■ **DATA RECORDS**:
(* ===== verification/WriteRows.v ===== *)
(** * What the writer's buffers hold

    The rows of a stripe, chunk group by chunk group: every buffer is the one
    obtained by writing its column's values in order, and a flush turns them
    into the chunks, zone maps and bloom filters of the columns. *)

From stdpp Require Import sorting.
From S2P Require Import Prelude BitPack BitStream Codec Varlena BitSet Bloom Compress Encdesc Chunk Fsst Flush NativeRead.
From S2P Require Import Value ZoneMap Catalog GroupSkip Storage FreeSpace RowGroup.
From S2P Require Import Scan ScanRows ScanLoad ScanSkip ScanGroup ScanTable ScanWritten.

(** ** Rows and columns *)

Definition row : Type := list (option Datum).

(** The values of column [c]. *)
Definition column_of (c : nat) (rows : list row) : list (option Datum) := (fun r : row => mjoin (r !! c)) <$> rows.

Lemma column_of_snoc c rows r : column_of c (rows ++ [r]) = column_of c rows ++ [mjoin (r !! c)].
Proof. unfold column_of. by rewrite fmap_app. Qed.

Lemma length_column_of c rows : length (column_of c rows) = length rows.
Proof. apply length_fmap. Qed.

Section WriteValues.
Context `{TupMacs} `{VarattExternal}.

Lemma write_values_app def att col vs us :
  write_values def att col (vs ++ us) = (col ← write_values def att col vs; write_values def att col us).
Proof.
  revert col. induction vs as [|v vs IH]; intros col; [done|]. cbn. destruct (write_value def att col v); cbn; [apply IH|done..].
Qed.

--

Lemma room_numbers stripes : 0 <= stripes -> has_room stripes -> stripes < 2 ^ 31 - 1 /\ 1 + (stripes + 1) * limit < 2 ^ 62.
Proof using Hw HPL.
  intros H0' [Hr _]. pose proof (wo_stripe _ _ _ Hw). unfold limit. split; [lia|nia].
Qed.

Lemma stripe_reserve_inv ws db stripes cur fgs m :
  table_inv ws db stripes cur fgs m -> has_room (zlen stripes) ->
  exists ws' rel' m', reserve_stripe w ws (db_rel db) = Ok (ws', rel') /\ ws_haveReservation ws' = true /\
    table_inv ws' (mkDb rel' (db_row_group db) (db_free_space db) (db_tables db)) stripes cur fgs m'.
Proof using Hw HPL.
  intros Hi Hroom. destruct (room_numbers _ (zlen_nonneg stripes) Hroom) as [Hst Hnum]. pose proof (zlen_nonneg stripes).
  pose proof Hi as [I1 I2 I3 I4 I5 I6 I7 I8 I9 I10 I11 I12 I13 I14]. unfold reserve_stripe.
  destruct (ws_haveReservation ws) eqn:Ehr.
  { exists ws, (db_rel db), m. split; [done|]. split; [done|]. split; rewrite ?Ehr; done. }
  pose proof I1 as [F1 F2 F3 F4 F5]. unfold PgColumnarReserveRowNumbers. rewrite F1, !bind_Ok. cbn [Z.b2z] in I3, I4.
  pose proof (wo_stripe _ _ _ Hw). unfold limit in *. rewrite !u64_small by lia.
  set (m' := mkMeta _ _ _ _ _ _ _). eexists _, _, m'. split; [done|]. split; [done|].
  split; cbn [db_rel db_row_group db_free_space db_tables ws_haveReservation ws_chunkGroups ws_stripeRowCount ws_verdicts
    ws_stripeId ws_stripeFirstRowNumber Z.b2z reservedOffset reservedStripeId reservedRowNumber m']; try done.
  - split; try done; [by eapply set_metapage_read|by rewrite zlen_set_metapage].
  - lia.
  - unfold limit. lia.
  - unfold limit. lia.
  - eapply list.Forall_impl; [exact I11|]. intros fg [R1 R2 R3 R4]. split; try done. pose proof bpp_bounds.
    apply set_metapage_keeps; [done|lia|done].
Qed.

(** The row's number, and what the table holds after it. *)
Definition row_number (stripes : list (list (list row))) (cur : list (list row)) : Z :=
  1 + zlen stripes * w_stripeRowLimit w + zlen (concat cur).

■ **YOUR TASK**: Only lines that contain "list" are needed, so copy each of them from the data.

■ **EXERCISE OUTPUT**:
Definition row : Type := list (option Datum).
Definition column_of (c : nat) (rows : list row) : list (option Datum) := (fun r : row => mjoin (r !! c)) <$> rows.
  - eapply list.Forall_impl; [exact I11|]. intros fg [R1 R2 R3 R4]. split; try done. pose proof bpp_bounds.
Definition row_number (stripes : list (list (list row))) (cur : list (list row)) : Z :=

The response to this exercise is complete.